Background: Malaria is a devastating parasitic disease that kills 400,000 people per year. Resistance to current antimalarials is rising, and therefore, it is an urgent need to better understand the biological functions of the essential blood-stage genes in Plasmodium falciparum, as these may serve as future drug targets. P. falciparum RhopH complex is essential for parasite survival and contains 3 proteins that localise to the host red blood cell (RBC) membrane that are involved in importing nutrients from the serum to support the rapid growth of the parasite. Currently, the mechanism by which the complex moves from the parasite to the RBC surface is unknown and is the focus of this study.

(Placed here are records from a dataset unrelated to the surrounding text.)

(** * Verification of the postedworkers-automation helpers

    A shallow embedding of the TypeScript helpers of the repository:
    - [JsText]: [requireEnv] (src/unnamed/part_001, duplicated in
      src/tests/e2e.spec.ts) and [formatDateToDutchLocale]
      (src/tests/e2e.spec.ts), over JavaScript strings as lists of UTF-16
      code units;
    - [Pdok]: [pdokLookupPostalCode] (src/utils/pdok.ts) over a model of
      parsed JSON values with JavaScript truthiness;
    - [Locators]: the Playwright helpers of src/utils/elements.ts and
      [waitForStableLoad] (src/unnamed/part_002), written in a state and
      error monad over an abstract browser that answers each Playwright call
      and records it in a trace;
    - [Dom]: a concrete browser, a page of DOM nodes, used to run
      the helpers on explicit pages. *)

From Stdlib Require Import ZArith Bool List String Ascii Lia.
Import ListNotations.
Set Warnings "-register-all".
Open Scope Z_scope.

(* ------------------------------------------------------------------ *)
(** ** JavaScript strings *)

Module JsText.

(** A JavaScript string is a sequence of UTF-16 code units. *)
Definition jsstr := list Z.

(** Code units of an ASCII literal. *)
Definition units (s : string) : jsstr :=
  map (fun a => Z.of_nat (nat_of_ascii a)) (list_ascii_of_string s).

(** The characters removed by [String.prototype.trim]: ECMAScript
    WhiteSpace (TAB, VT, FF, ZWNBSP and the Unicode Zs category) and
    LineTerminator (LF, CR, LS, PS). *)
Definition js_ws (c : Z) : bool :=
  (c =? 9) || (c =? 10) || (c =? 11) || (c =? 12) || (c =? 13)
  || (c =? 32) || (c =? 160) || (c =? 5760)
  || ((8192 <=? c) && (c <=? 8202))
  || (c =? 8232) || (c =? 8233) || (c =? 8239) || (c =? 8287)
  || (c =? 12288) || (c =? 65279).

Fixpoint trim_start (s : jsstr) : jsstr :=
  match s with
  | [] => []
  | c :: s' => if js_ws c then trim_start s' else s
  end.

(** [s.trim()] *)
Definition trim (s : jsstr) : jsstr := rev (trim_start (rev (trim_start s))).

(** [!value] on a [string | undefined]: undefined or the empty string. *)
Definition falsy_str (v : option jsstr) : bool :=
  match v with
  | None => true
  | Some [] => true
  | Some _ => false
  end.
Lemma keeps_runGodotOperation `{Host} (projectPath operation : string)
    (params : Obj.t) :
  keeps R (Operations.runGodotOperation projectPath operation params).
Proof.
  apply keeps_bind; [apply keeps_findGodotPath | intros [godotPath|]];
    [| apply keeps_throw].
  apply keeps_if; [apply keeps_throw |].
  apply keeps_bind; [apply keeps_initOperationsScript | intros scriptPath].
  apply keeps_bind; [apply keeps_gets | intros tempJsonPath].
  apply keeps_bind; [apply keeps_writeFileSync | intros _].
  apply keeps_run_script.
Qed.

End Keeps.

(** ** The operation script bridge *)

Lemma same_script_trans (j1 j2 j3 : Js) :
  same_script j1 j2 -> same_script j2 j3 -> same_script j1 j3.
Proof. unfold same_script. congruence. Qed.

Lemma same_session_trans (j1 j2 j3 : Js) :
  same_session j1 j2 -> same_session j2 j3 -> same_session j1 j3.
Proof. unfold same_session. intros [] []. split; congruence. Qed.

Lemma same_session_refl (j : Js) : same_session j j.
Proof. by split. Qed.

Section Bridge.

Context `{Host}.
Import GodotUtils Operations.

Lemma initOperationsScript_reuse (s : St) (p : string) :
  gdScriptPath (js s) = Some p -> Str.truthy p = true ->
  initOperationsScript s = (Return p, s).
Proof.
  intros E T. unfold initOperationsScript, bind, gets. simpl.
  by rewrite E, T.
Qed.

Lemma create_script_eq (s : St) :
  create_script s =
  let p := script_path (world s) in
  let s1 := mkSt (with_gdScriptPath (Some p) (js s)) (world s) in
  match refusal (denied (world s)) p with
  | Some code =>
      (Throw (Error ("Failed to create GDScript operations file: "
                     +:+ error_text (Node.open_error code p))), s1)
  | None => (Return p, put_file p gdScriptContent s1)
  end.
Proof.
  unfold create_script, bind, gets, modify_js, try_catch, Node.writeFileSync,
    script_path, put_file. simpl.
  destruct (refusal _ _); reflexivity.
Qed.

Lemma initOperationsScript_first (s : St) :
  Str.truthy_opt (gdScriptPath (js s)) = false ->
  initOperationsScript s = create_script s.
Proof.
  intros E. unfold initOperationsScript, bind, gets. simpl.
  destruct (gdScriptPath (js s)) as [p|]; [| reflexivity].
  simpl in E. by rewrite E.
Qed.

(** The call up to the point where the runner is invoked. *)
Lemma runGodotOperation_eq (projectPath operation : string) (params : Obj.t)
    (s s1 s2 : St) (godotPath scriptPath : string) :
  findGodotPath s = (Return (Some godotPath), s1) ->
  initOperationsScript s1 = (Return scriptPath, s2) ->
  temp_json_path (world s2) ∉ denied (world s2) ->
  runGodotOperation projectPath operation params s =
  run_script godotPath scriptPath (temp_json_path (world s2)) projectPath
    (put_file (temp_json_path (world s2))
       (JSON_stringify (JObject (operationData projectPath operation params))) s2).
Proof.
  intros F I D. unfold runGodotOperation.
  unfold bind at 1. rewrite F.
  destruct (findGodotPath_total s) as (r & s' & F' & _ & T).
  rewrite F in F'. injection F' as <- <-.
  destruct (T _ eq_refl) as [-> _]. simpl.
  unfold bind at 1. rewrite I.
  unfold bind at 1. unfold gets at 1. simpl.
  unfold bind at 1. unfold Node.writeFileSync.
  by rewrite (permitted _ _ D).
Qed.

Methods: To determine the role of PTEX in trafficking RhopH complex, one of the PTEX components was conditionally knocked down using PfHSP101-HAglmS parasite line and the trafficking of the RhopH protein components was determined using immunofluorescence (IFA) techniques. Sequential solubilisation of parasite-infected RBCs was used to determine the localisation of the RhopH complex at different lifecycle stages. In parallel, split GFP technology was used to image RhopH components by fusing one component of GFP to a RhopH component, and the other component to a protein with a known localisation. When both components were in close proximity, an increase in fluorescence was used to infer localisation.
Results: IFA results showed that RhopH proteins reach the RBC surface after the knockdown of an essential PTEX component. Our results suggest that RhopH protein complex traffics to the RBC membrane via a PTEX-independent manner. Preliminary sequential solubilisation studies identify that RhopH components reside on the cytosolic side of the parasite vacuole membrane, and further investigations are being done to confirm this. A stable parasite line containing RhopH components tagged with GFP1-10 has been created and GFP11 has been introduced into proteins known to localise in the parasite vacuole and exported to the RBC surface.
Conclusion: Using molecular and biochemical techniques, these studies will reveal how RhopH components traffic from the parasite to the RBC surface and will be an important tool for discovering how malaria parasites import nutrients into the host RBC.